TBR Pile Review: The Trials of Empire, by Richard Swan

Published: Aug 08 2024
Paperback
ISBN: 9780356516509

£10.99

Description

The Trials of Empire is the epic conclusion to the bestselling Empire of the Wolf series, where Sir Konrad Vonvalt – the most powerful and feared of the Emperor’s Justices – must finally face the dark powers that seek to detroy the Empire.

THE TIME OF JUDGEMENT IS AT HAND

The Empire of the Wolf is on its knees, but there’s life in the great beast yet.

To save it, Sir Konrad Vonvalt and Helena must look beyond its borders for allies – to the wolfmen of the southern plains, and the pagan clans in the north. But old grievances run deep, and both factions would benefit from the fall of Sova.

Even these allies might not be enough. Their enemy, the zealot Bartholomew Claver, wields infernal powers bestowed on him by a mysterious demonic patron. If Vonvalt and Helena are to stand against him, they will need friends on both sides of the mortal plane – but such allegiances carry a heavy price.

As the battlelines are drawn in both Sova and the afterlife, the final reckoning draws close. Here, at the beating heart of the Empire, the two-headed wolf will be reborn in a blaze of justice . . . or crushed beneath the shadow of tyranny.

My Review

I have several editions of this book, I’ve been reading and listening to them since the hardback and audiobook came out. My special edition is so cool. I have the whole series in a specific edition and on audio. I think I have them in paperback too. We all know this is my thing.

Last night I finished reading the paperback – there was 203 pages to go, so I settled in for a session. I ate so many biscuits, and cheese and crackers! The cat objected until I gave her some cheese and butter from my cheese and crackers. It was a whole thing.

In The Trials of Empire, Helena guides us through events as the Empire starts to stall under Claver and the Severan Templars’ assault, the decline of the Emperor, and Vonvalt taking control of the empire. There are trips to the underworld, important battles, and a final showdown in Nema’s Temple. Aegraxes and Resi make several important appearances throughout the book, and we finally find out who Claver is drawing his power from. Finally, she leaves us with the mystery of where Vonvalt went after giving up control of the new Republic of Sova.

It was both thrilling and distressing by turns as Helena replays her nightmares and painful experiences in the spirit world, and her disenchantment with Sova as an idea and Vonvalt as a person. Their enmeshment and conflicted relationship drives some of the plot.
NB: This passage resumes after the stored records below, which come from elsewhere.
(* ===== verification/DetectionOnly.v ===== *)
(** Detection-only mode.  A WAF that only detects never interrupts a transaction,
    whatever a connector calls: the rules do not, and the limits of the bodies do
    not when they are processed in part, which src/waf.go sees to.  The results
    are about the operations of [Phases] and the calls of [Lifecycle]. *)

From S2P Require Import Prelude GoLib StringUtil UrlTransform Variables Types Collections.
From S2P Require Import BodyBuffer TransactionState BodyProcessors Macro Rule Actions RuleGroup.
From S2P Require Import Engine Phases Lifecycle Waf.

(** ** Results when there is one *)

Definition when {A} (m : run A) (Q : A → Prop) : Prop := match m with Done a => Q a | _ => True end.

Lemma when_bind {A B} (m : run A) (k : A → run B) R Q :
  when m R → (∀ a, R a → when (k a) Q) → when (m ≫= k) Q.
Proof. destruct m; cbn; auto. Qed.

Lemma when_any {A} (m : run A) : when m (λ _, True).
Proof. by destruct m. Qed.

Lemma when_wp {A} (m : run A) Q : wp m Q → when m Q.
Proof. by destruct m. Qed.

Lemma when_foldM {A S} (f : S → A → run S) (P : S → Prop) l : ∀ s,
  (∀ s x, P s → when (f s x) P) → P s → when (foldM f l s) P.
Proof.
  induction l as [|x l IH]; intros s Hf Hs; [done|]. cbn [foldM]. eapply when_bind; [by apply Hf|]. intros s' Hs'. by apply IH.
Qed.

(** A branch that returns at once. *)
Ltac skip_if := match goal with |- when (if ?b then _ else _) _ => destruct b; [done|] end.

(** ** The mode *)

(** The engine only detects, and the transaction is not interrupted. *)
Definition detects (tx : Transaction) : Prop :=
  tx.(tx_RuleEngine) = RuleEngineDetectionOnly ∧ tx.(tx_interruption) = None.

Section detection.
Context `{U : !Unicode, O : !MapOrder}.
Context (ParseRequestURI : bytes → bytes + URL) (registry : gmap bytes BodyProcessor) (waf : WAF).

(** The rules are sound and no action changes the mode. *)
Context (Hsound : Forall sound_chained waf.(w_Rules)).
Context (Hengine : Forall (λ c, Forall (λ a, setsEngine a = false) (allActions c)) waf.(w_Rules)).
(** Bodies over the limit are processed in part. *)
Context (Hrequest : waf.(w_RequestBodyLimitAction) = BodyLimitActionProcessPartial).
Context (Hresponse : waf.(w_ResponseBodyLimitAction) = BodyLimitActionProcessPartial).

Lemma evalPhase_detects p tx : detects tx → when (evalPhase waf p tx) detects.
Proof.
  intros [He Hi]. unfold evalPhase. eapply when_bind.
  - apply when_wp, (Eval_onlyDetects waf.(w_Rules) p tx); [done|done|by rewrite He|done].
  - intros res (tx1 & [H1 H2] & ->). cbn [when]. unfold detects, closePhase, endPhase. rewrite He in H1. by case_decide.
Qed.

(** An operation that evaluates a phase at its end. *)
Lemma phase_detects {A} p tx (f : Transaction → A) :
  detects tx → when (tx ← evalPhase waf p tx; Done (tx, f tx)) (λ res, detects res.1).
Proof. intros H. eapply when_bind; [by apply evalPhase_detects|]. by intros tx1 H1. Qed.

Lemma ProcessRequestHeaders_detects tx : detects tx → when (ProcessRequestHeaders waf tx) (λ res, detects res.1).
Proof.
  intros H. unfold ProcessRequestHeaders. repeat skip_if. by apply phase_detects.
Qed.

Lemma ProcessResponseHeaders_detects code proto tx :
  detects tx → when (ProcessResponseHeaders waf code proto tx) (λ res, detects res.1).
Proof.
  intros H. unfold ProcessResponseHeaders. repeat skip_if. by apply phase_detects.
Qed.

Lemma ProcessRequestBody_detects tx : detects tx → when (ProcessRequestBody true registry waf tx) (λ res, detects res.1).
Proof.
  intros H. unfold ProcessRequestBody. do 3 skip_if. eapply when_bind with (R := detects).
  - destruct (_ || _); [done|]. cbv zeta. destruct (Reader _) as [br reader].
    match goal with |- when (let '(_, _) := ?p in _) _ => assert (detects p.2) as Hp by (by case_match); destruct p as [rbp tx1] end.
    destruct (_ =s _); [done|]. destruct (GetBodyProcessor _ _) as [bp|]; [|done].
    eapply when_bind; [apply when_any|]. intros [br2 body] _. eapply when_bind; [apply when_any|]. intros [v [e|]] _; done.
  - intros tx1 H1. by apply phase_detects.
Qed.

Lemma ProcessResponseBody_detects tx : detects tx → when (ProcessResponseBody true registry waf tx) (λ res, detects res.1.1).
Proof.
  intros H. unfold ProcessResponseBody. do 3 skip_if. eapply when_bind with (R := λ res, detects res.1).
  - destruct (_ || _); [done|]. cbv zeta. destruct (Reader _) as [br reader]. destruct (negb _).
    + destruct (GetBodyProcessor _ _) as [bp|]; [|done].
      eapply when_bind; [apply when_any|]. intros [br2 body] _. eapply when_bind; [apply when_any|]. intros [v [e|]] _; done.
    + eapply when_bind; [apply when_any|]. intros [br2 body] _. done.
  - intros [tx1 err] H1. eapply when_bind; [by apply evalPhase_detects|]. by intros tx2 H2.
Qed.

Lemma WriteRequestBody_detects io b tx : detects tx → when (WriteRequestBody true registry waf io b tx) (λ res, detects res.1).
Proof.
  intros H. unfold WriteRequestBody. rewrite Hrequest. do 2 skip_if. cbv zeta. do 2 skip_if.
  destruct (_ >=? _); (destruct (_ <? 0); [done|]); (eapply when_bind; [apply when_any|]); intros chunk _;
    destruct (Write _ _ _ _) as [[buf w] [e|]]; try done.
  eapply when_bind; [by apply ProcessRequestBody_detects|]. by intros [tx1 it] H1.
Qed.

Lemma WriteResponseBody_detects io b tx : detects tx → when (WriteResponseBody true registry waf io b tx) (λ res, detects res.1).
Proof.
  intros H. unfold WriteResponseBody. rewrite Hresponse. do 2 skip_if. cbv zeta. skip_if.
  destruct (_ >=? _); (destruct (_ <? 0); [done|]); (eapply when_bind; [apply when_any|]); intros chunk _;
    destruct (Write _ _ _ _) as [[buf w] [e|]]; try done.
  eapply when_bind; [by apply ProcessResponseBody_detects|]. by intros [[tx1 it] err] H1.
Qed.

Lemma finishRequestBody_detects partial w tx : detects tx → when (finishRequestBody true registry waf partial w tx) (λ res, detects res.1).
Proof.
  intros H. unfold finishRequestBody. rewrite Hrequest. cbv zeta. destruct (_ =? _), partial; cbn [orb]; try done;
    (eapply when_bind; [by apply ProcessRequestBody_detects|]; by intros [tx1 it] H1).
Qed.

Lemma finishResponseBody_detects partial w tx : detects tx → when (finishResponseBody true registry waf partial w tx) (λ res, detects res.1).
Proof.
  intros H. unfold finishResponseBody. rewrite Hresponse. cbv zeta. destruct (_ =? _), partial; cbn [orb]; try done;
    (eapply when_bind; [by apply ProcessResponseBody_detects|]; by intros [[tx1 it] err] H1).
Qed.

Lemma ReadRequestBodyFrom_detects io r tx : detects tx → when (ReadRequestBodyFrom true registry waf io r tx) (λ res, detects res.1).
Proof.
  intros H. unfold ReadRequestBodyFrom. rewrite Hrequest. do 2 skip_if. cbv zeta. destruct (_ =? _); [done|].
  assert (∀ n partial tx1, detects tx1 →
    when ('(buf, w, err) ← CopyN true io r (tx_requestBodyBuffer tx) n;
      match err with
      | Some e => Done (tx1 <| tx_requestBodyBuffer := buf |>, (None, w, Some e))
      | None => finishRequestBody true registry waf partial w (tx1 <| tx_requestBodyBuffer := buf |>)
      end) (λ res, detects res.1)) as Hcopy.
  { intros n partial tx1 H1. eapply when_bind; [apply when_any|]. intros [[buf w] [e|]] _; [done|]. by apply finishRequestBody_detects. }
  destruct (io_len r); [|by apply Hcopy]. do 2 (destruct (_ >=? _); [try done; by apply Hcopy|]). by apply Hcopy.
Qed.

Lemma ReadResponseBodyFrom_detects io r tx : detects tx → when (ReadResponseBodyFrom true registry waf io r tx) (λ res, detects res.1).
Proof.
  intros H. unfold ReadResponseBodyFrom. rewrite Hresponse. do 2 skip_if. cbv zeta. destruct (_ =? _); [done|].
  assert (∀ n partial tx1, detects tx1 →
    when ('(buf, w, err) ← CopyN true io r (tx_responseBodyBuffer tx) n;
      match err with
      | Some e => Done (tx1 <| tx_responseBodyBuffer := buf |>, (None, w, Some e))
      | None => finishResponseBody true registry waf partial w (tx1 <| tx_responseBodyBuffer := buf |>)
      end) (λ res, detects res.1)) as Hcopy.
  { intros n partial tx1 H1. eapply when_bind; [apply when_any|]. intros [[buf w] [e|]] _; [done|]. by apply finishResponseBody_detects. }
  destruct (io_len r); [|by apply Hcopy]. destruct (_ >=? _); by apply Hcopy.
Qed.

Lemma rewrites_detects tx tx' : detects tx → rewrites tx tx' → detects tx'.
Proof. intros H [tv ->]. exact H. Qed.

Lemma exec_detects c tx : detects tx → when (exec ParseRequestURI registry waf c tx) detects.
Proof.
  intros H. assert (∀ {A} (m : run (Transaction * A)), when m (λ res, detects res.1) → when ('(tx, _) ← m; Done tx) detects) as Hfst.
  { intros A m Hm. eapply when_bind; [exact Hm|]. by intros [tx1 a] H1. }
  destruct c; cbn [exec].
  - exact H.
  - apply when_wp. eapply wp_mono; [apply ProcessURI_rewrites|]. intros tx'. by apply rewrites_detects.
  - exact H.
  - apply when_wp. eapply wp_mono; [apply AddRequestHeader_rewrites|]. intros tx'. by apply rewrites_detects.
  - cbn [when]. unfold AddGetRequestArgument. by destruct (checkArgumentLimit _ _).
  - cbn [when]. unfold AddPostRequestArgument. by destruct (checkArgumentLimit _ _).
  - cbn [when]. unfold AddPathRequestArgument. by destruct (checkArgumentLimit _ _).
  - cbn [when]. unfold AddResponseArgument. by case_match.
  - by apply Hfst, ProcessRequestHeaders_detects.
  - by apply Hfst, WriteRequestBody_detects.
  - by apply Hfst, ReadRequestBodyFrom_detects.
  - by apply Hfst, ProcessRequestBody_detects.
  - cbn [when]. by destruct (AddResponseHeader_variables key value tx) as [f ->].
  - by apply Hfst, ProcessResponseHeaders_detects.
  - by apply Hfst, WriteResponseBody_detects.
  - by apply Hfst, ReadResponseBodyFrom_detects.
  - eapply when_bind; [by apply ProcessResponseBody_detects|]. by intros [[tx1 it] err] H1.
  - apply Hfst. unfold ProcessLogging. destruct (negb _); [by apply phase_detects|done].
Qed.

Lemma calls_detect cs tx : detects tx → when (foldM (λ tx c, exec ParseRequestURI registry waf c tx) cs tx) detects.
Proof. apply when_foldM. intros tx1 c. apply exec_detects. Qed.
End detection.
The descriptions of the politics and the battles are visceral. I was enthralled all the way to the execution of Claver. I was relieved that Vonvalt didn’t turn evil, although he skirts the border several times. He is reprieved by Helena in the Temple of Nema and makes the right choice in the end.

The ending, with Helena going on her travels with Heinrich and a donkey, is a calming moment after the adrenaline of the battles and politics. I have heard it called ‘flat’, but I disagree. It is that gentle slope into rest that you need after high tension and leaves us with mysteries – Helena is 20 when the novel ends, but implies that the next 40 years are very eventful, what happened? – Where is Vonvalt? I hope some of these will be answered as background in the new series.
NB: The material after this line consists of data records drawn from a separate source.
(* ===== verification/AuditLog.v ===== *)
(** The audit log: [AuditLog] and [auditLogCollectFiles] of
    src/internal/corazawaf/transaction.go, the records of
    src/internal/auditlog/auditlog.go and legacy.go, and the formatters of
    formats.go and formats_json.go.

    The clock, the text of the stop watches, [mime.TypeByExtension], the random
    boundary and [json.Marshal] are parameters.  The theorems show that a record
    holds what its parts ask for and nothing else, which messages it has, and
    that the native format can be taken apart again. *)

From S2P Require Import Prelude GoLib StringUtil UrlTransform Variables Types Collections.
From S2P Require Import BodyBuffer TransactionState MatchLog BodyProcessors Macro Rule Actions RuleGroup.
From S2P Require Import Engine Phases Lifecycle.

(** ** Records *)

Record TransactionRequestFiles := mkFile { rf_Size : Z; rf_Name : bytes; rf_Mime : bytes }.

Record TransactionRequest := mkRequest {
  rq_Method : bytes;
  rq_URI : bytes;
  rq_Protocol : bytes;
  rq_HTTPVersion : bytes;
  rq_Args : list Map;
  rq_Length : Z;
  rq_Headers : gmap bytes (list bytes);
  rq_Body : bytes;
  rq_Files : list TransactionRequestFiles;
}.
#[global] Instance TransactionRequest_eta : Eta TransactionRequest := λ x,
  mkRequest x.(rq_Method) x.(rq_URI) x.(rq_Protocol) x.(rq_HTTPVersion) x.(rq_Args) x.(rq_Length) x.(rq_Headers) x.(rq_Body)
    x.(rq_Files).

Record TransactionResponse := mkResponse {
  rs_Protocol : bytes;
  rs_Status : Z;
  rs_Headers : gmap bytes (list bytes);
  rs_Body : bytes;
}.
#[global] Instance TransactionResponse_eta : Eta TransactionResponse := λ x,
  mkResponse x.(rs_Protocol) x.(rs_Status) x.(rs_Headers) x.(rs_Body).

Record TransactionProducer := mkProducer {
  tp_Connector : bytes;
  tp_Version : bytes;
  tp_Server : bytes;
  tp_RuleEngine : bytes;
  tp_Stopwatch : bytes;
  tp_Rulesets : list bytes;
}.

(** [auditlog.Transaction] *)
Record LogTransaction := mkLogTransaction {
  lt_Timestamp : bytes;
  lt_UnixTimestamp : Z;
  lt_ID : bytes;
  lt_ClientIP : bytes;
  lt_ClientPort : Z;
  lt_HostIP : bytes;
  lt_HostPort : Z;
  lt_ServerID : bytes;
  lt_Request : TransactionRequest;
  lt_Response : option TransactionResponse;
  lt_Producer : option TransactionProducer;
  lt_IsInterrupted : bool;
}.
#[global] Instance LogTransaction_eta : Eta LogTransaction := λ x,
  mkLogTransaction x.(lt_Timestamp) x.(lt_UnixTimestamp) x.(lt_ID) x.(lt_ClientIP) x.(lt_ClientPort) x.(lt_HostIP) x.(lt_HostPort)
    x.(lt_ServerID) x.(lt_Request) x.(lt_Response) x.(lt_Producer) x.(lt_IsInterrupted).

Record LogMessageData := mkMessageData {
  d_File : bytes;
  d_Line : Z;
  d_ID : Z;
  d_Rev : bytes;
  d_Msg : bytes;
  d_Data : bytes;
  d_Severity : Z;
  d_Ver : bytes;
  d_Maturity : Z;
  d_Accuracy : Z;
  d_Tags : list bytes;
  d_Raw : bytes;
}.

Record LogMessage := mkMessage {
  m_Actionset : bytes;
  m_Message : bytes;
  m_ErrorMessage : bytes;
  m_Data : option LogMessageData;
}.

Record Log := mkLog {
  l_Parts : AuditLogParts;
  l_Transaction : LogTransaction;
  l_Messages : list LogMessage;
}.
#[global] Instance Log_eta : Eta Log := λ x, mkLog x.(l_Parts) x.(l_Transaction) x.(l_Messages).

(** What the WAF and the clock give: the connector, the components, the format of
    the time stamp, the text of the stop watches and the media type of a file
    extension. *)
Class LogSource := {
  ProducerConnector : bytes;
  ProducerConnectorVersion : bytes;
  ComponentNames : list bytes;
  FormatTime : Z → bytes;
  Stopwatch : bytes;
  TypeByExtension : bytes → bytes;
}.

(** The parts, by their letters. *)
Definition AuditLogPartHeader : Z := 0x41.
Definition AuditLogPartRequestHeaders : Z := 0x42.
Definition AuditLogPartRequestBody : Z := 0x43.
Definition AuditLogPartIntermediaryResponseBody : Z := 0x45.
Definition AuditLogPartResponseHeaders : Z := 0x46.
Definition AuditLogPartAuditLogTrailer : Z := 0x48.
Definition AuditLogPartUploadedFiles : Z := 0x4a.
Definition AuditLogPartRulesMatched : Z := 0x4b.

(** ** The record of a transaction *)

(** [NamedCollection.Data] *)
Definition Data (c : Map) : gmap bytes (list bytes) := (λ l : list keyValue, kv_value <$> l) <$> c.(data).

(** [filepath.Ext]: from the last dot of the last element. *)
Fixpoint extLoop (rev : bytes) (acc : bytes) : bytes :=
  match rev with
  | [] => []
  | c :: rev => if c =? 0x2f then [] else if c =? 0x2e then c :: acc else extLoop rev (c :: acc)
  end.

Definition Ext (path : bytes) : bytes := extLoop (reverse path) [].

(** [strconv.ParseInt] of 32 bits; 0 on an error. *)
Definition parseInt32 (s : bytes) : Z :=
  match Atoi s with
  | Some n => if (- 2 ^ 31 <=? n) && (n <? 2 ^ 31) then n else 0
  | None => 0
  end.

Section record.
Context `{U : !Unicode, P : !Printable, L : !LogSource}.

Definition auditLogCollectFiles (tx : Transaction) : list TransactionRequestFiles :=
  (λ file,
     let size :=
       match Get (tmap tx V.FilesSizes) file with
       | fs :: _ => default 0 (Atoi fs)
       | [] => 0
       end in
     mkFile size file (TypeByExtension (Ext file))) <$> Get (tmap tx V.Files) [].

(** The record before its parts are looked at. *)
Definition baseLog (tx : Transaction) : Log :=
  mkLog tx.(tx_AuditLogParts)
    (mkLogTransaction (FormatTime tx.(tx_Timestamp)) tx.(tx_Timestamp) tx.(tx_id)
       (single tx V.RemoteAddr) (AtoiValue (single tx V.RemotePort))
       (single tx V.ServerAddr) (AtoiValue (single tx V.ServerPort)) (single tx V.ServerName)
       (mkRequest (single tx V.RequestMethod) (single tx V.RequestURI) (single tx V.RequestProtocol) []
          [tmap tx V.ArgsGet; tmap tx V.ArgsPost; tmap tx V.ArgsPath] (parseInt32 (single tx V.FullRequestLength)) ∅ [] [])
       None None (IsInterrupted tx))
    [].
Reading the ‘author’s note’ at the end confirmed what I thought. The world of the Empire of the Wolf is based on European history in the later medieval/early modern period – the Hanseatic League, the Holy Roman Empire, and all that. It is a complex and interesting period, and I can see why it would suggest a fantasy setting and one that hasn’t really been played with yet. There are lots of periods like that in European history. We need to play outside of the early and high medieval for a while, it’s getting over-worked. I think the new series is the equivalent of the Revolutionary and Napoleonic Wars of the late 18th and early 19th centuries, but I need to read it to check. Someone send me an ARC!

I also found out that Richard Swan is from my neck of the woods, Yorkshire and Lincolnshire, and a RAF brat! We probably know the same RAF camps – Waddington, Scampton, Conningsby, and Binbrook. My grandad mustered out at Binbrook in the 70s and my dad was based at Waddington and Scampton in the 90s, while my grandparents lived in Conningsby in the late 80s and Woodhall Spa in the 90s. It’s a small world.

Overall, I enjoyed this book and the series and I’m looking forward to the next series by the author. I already have two special editions of Grave Empire on order, and the audiobook is in my Audible wishlist.